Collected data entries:
(** X11. How a query parameter resolves, in terms of its text alone: an
    empty text (an absent parameter, or one with an empty value) gives
    the default; a text that is a base-10 integer (an optional sign and
    decimal digits, leading zeros allowed) within the range of [int64]
    gives that integer; any other text, an integer outside that range
    included, ends the request with status 400 and one error entry in the
    log. *)
Theorem resolve_by_text r key d what w :
  resolve r key d what w =
  let text := Values_Get (Query r) key in
  if String.eqb text EmptyString then (Val d, w)
  else if decimal_int64 text then (Val (integer_value text), w)
  else (Ret, mkWorld (commit StatusBadRequest (rw w))
                     (trace w ++ [EvLog Error what])).
Proof.
  rewrite resolve_param. unfold param, decimal_int64. cbv zeta.
  destruct (String.eqb _ _); [reflexivity|].
  destruct (strconv.decimal_integer _) eqn:Hdec; cbn [andb].
  - pose proof (ParseInt_value _ Hdec) as Hvalue.
    destruct (_ && _) eqn:Hrange.
    + rewrite Hvalue. unfold int_of_int64. rewrite Int_wrap_small; [reflexivity|].
      apply andb_true_iff in Hrange as [?%Z.leb_le ?%Z.leb_le]. by split.
    + destruct Hvalue as [v ->]. reflexivity.
  - destruct (strconv.ParseInt _) as [v [err|]] eqn:Hparse; [reflexivity|].
    apply ParseInt_inv in Hparse as [_ Hparse]. congruence.
Qed.

Example resolve_samples :
  let q := request {[ "a" := ["+007"]; "b" := ["-0"];
                      "c" := ["9223372036854775807"];
                      "d" := ["9223372036854775808"];
                      "e" := ["-9223372036854775808"];
                      "f" := ["12 "]; "g" := ["0x10"]; "h" := [EmptyString] ]} in
  param q "a" 1 = Some 7 /\ param q "b" 1 = Some 0 /\
  param q "c" 1 = Some 9223372036854775807 /\ param q "d" 1 = None /\
  param q "e" 1 = Some (-9223372036854775808) /\
  param q "f" 1 = None /\ param q "g" 1 = None /\
  param q "h" 1 = Some 1 /\ param q "i" 1 = Some 1.
Proof. by vm_compute. Qed.

(** ** The default sizes *)

(** X12. A request that gives neither a size nor a buffer size (the
    parameters are absent or empty) is served with the defaults: when
    the byte source opens and every read and write succeeds in full, the
    body has 1073741824 bytes and is written in 32768 chunks of 32768
    bytes each. *)
Theorem defaults_when_omitted e r fuel :
  Values_Get (Query r) "size" = EmptyString ->
  Values_Get (Query r) "buffer" = EmptyString ->
  open_fails e = false -> reads_in_full e -> writes_in_full e ->
  (Z.to_nat 1073741824 < fuel)%nat ->
  fst (serve fuel e r) = Completed /\
  len (body (snd (serve fuel e r))) = 1073741824 /\
  writes_of (trace (snd (serve fuel e r)))
  = replicate (Z.to_nat 32768) (full 32768).
Proof.
  intros Hsize Hbuf Hopen Hreads Hwrites Hfuel.
  assert (Hs : size_of r = Some 1073741824)
    by (unfold size_of, param; by rewrite Hsize).
  assert (Hb : buffer_of r = Some 32768)
    by (unfold buffer_of, param; by rewrite Hbuf).
  destruct (serve_in_full e r 1073741824 32768 fuel)
    as (w & evs & Heq & Htr & _ & Hws & _ & _ & Hbody); try assumption;
    try (rewrite ?maxAlloc_value; lia).
  rewrite Heq. cbn [fst snd]. split; [reflexivity|]. split; [exact Hbody|].
  rewrite Htr, !writes_of_app, Hws.
  destruct (tail_events_quiet e (Val (0, []))) as (_ & _ & Hqw & _).
  cbn [tail_events] in Hqw. rewrite Hqw.
  change (writes_of (trace at_loop)) with (@nil (Z * Z * bool)).
  rewrite app_nil_r. cbn [app]. unfold chunk_lengths.
  change (1073741824 / 32768) with 32768.
  change (1073741824 mod 32768 =? 0) with true. cbv iota.
  by rewrite app_nil_r, fmap_replicate.
Qed.

Lemma defaults_when_omitted_witness :
  fst (serve (Z.to_nat 1073741825) env_ok (request ∅)) = Completed /\
  len (body (snd (serve (Z.to_nat 1073741825) env_ok (request ∅)))) = 1073741824 /\
  writes_of (trace (snd (serve (Z.to_nat 1073741825) env_ok (request ∅))))
  = replicate (Z.to_nat 32768) (full 32768).
Proof.
  apply (defaults_when_omitted env_ok (request ∅) (Z.to_nat 1073741825));
    [reflexivity | reflexivity | reflexivity
    | exact env_ok_reads | exact env_ok_writes | lia].
Defined.

(** ** The work done for a request *)

Lemma loop_events_chunks B p x evs :
  loop_events B p x evs -> 1 <= B ->
  (length (reads_of evs) <= length (chunk_lengths (Z.max p 0) B))%nat /\
  (length (writes_of evs) <= length (reads_of evs))%nat /\
  (x = Completed ->
   reads_of evs = full <$> chunk_lengths (Z.max p 0) B /\
   writes_of evs = full <$> chunk_lengths (Z.max p 0) B).
Proof.
  induction 1 as [p|p Hp|p got f msg Hp Hgot Hbad|p got f msg Hp Hgot Hbad
                 |p x evs Hp Hev IH]; intros HB.
  - cbn. split; [lia|]. split; [lia | discriminate].
  - rewrite Z.max_r, chunk_lengths_zero by lia. by cbn.
  - rewrite Z.max_l, chunk_lengths_step by lia. cbn.
    split; [lia|]. split; [lia | discriminate].
  - rewrite Z.max_l, chunk_lengths_step by lia. cbn.
    split; [lia|]. split; [lia | discriminate].
  - destruct (IH HB) as (Hlen & Hwr & Hdone).
    rewrite (Z.max_l (p - Z.min p B)) in * by lia.
    rewrite (Z.max_l p), chunk_lengths_step by lia.
    change (reads_of (_ :: _ :: _ :: evs)) with (full (Z.min p B) :: reads_of evs).
    change (writes_of (_ :: _ :: _ :: evs)) with (full (Z.min p B) :: writes_of evs).
    cbn [length fmap list_fmap].
    split; [lia|]. split; [lia|]. intros Hx.
    by destruct (Hdone Hx) as [-> ->].
Qed.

• _DIRECTIONS_:
Copy, please, every line from the start of the entries down to the line that holds "rewrite resolve_param. unfold", with both of those lines included and no others.

• _OUTPUT_:
(** X11. How a query parameter resolves, in terms of its text alone: an
    empty text (an absent parameter, or one with an empty value) gives
    the default; a text that is a base-10 integer (an optional sign and
    decimal digits, leading zeros allowed) within the range of [int64]
    gives that integer; any other text, an integer outside that range
    included, ends the request with status 400 and one error entry in the
    log. *)
Theorem resolve_by_text r key d what w :
  resolve r key d what w =
  let text := Values_Get (Query r) key in
  if String.eqb text EmptyString then (Val d, w)
  else if decimal_int64 text then (Val (integer_value text), w)
  else (Ret, mkWorld (commit StatusBadRequest (rw w))
                     (trace w ++ [EvLog Error what])).
Proof.
  rewrite resolve_param. unfold param, decimal_int64. cbv zeta.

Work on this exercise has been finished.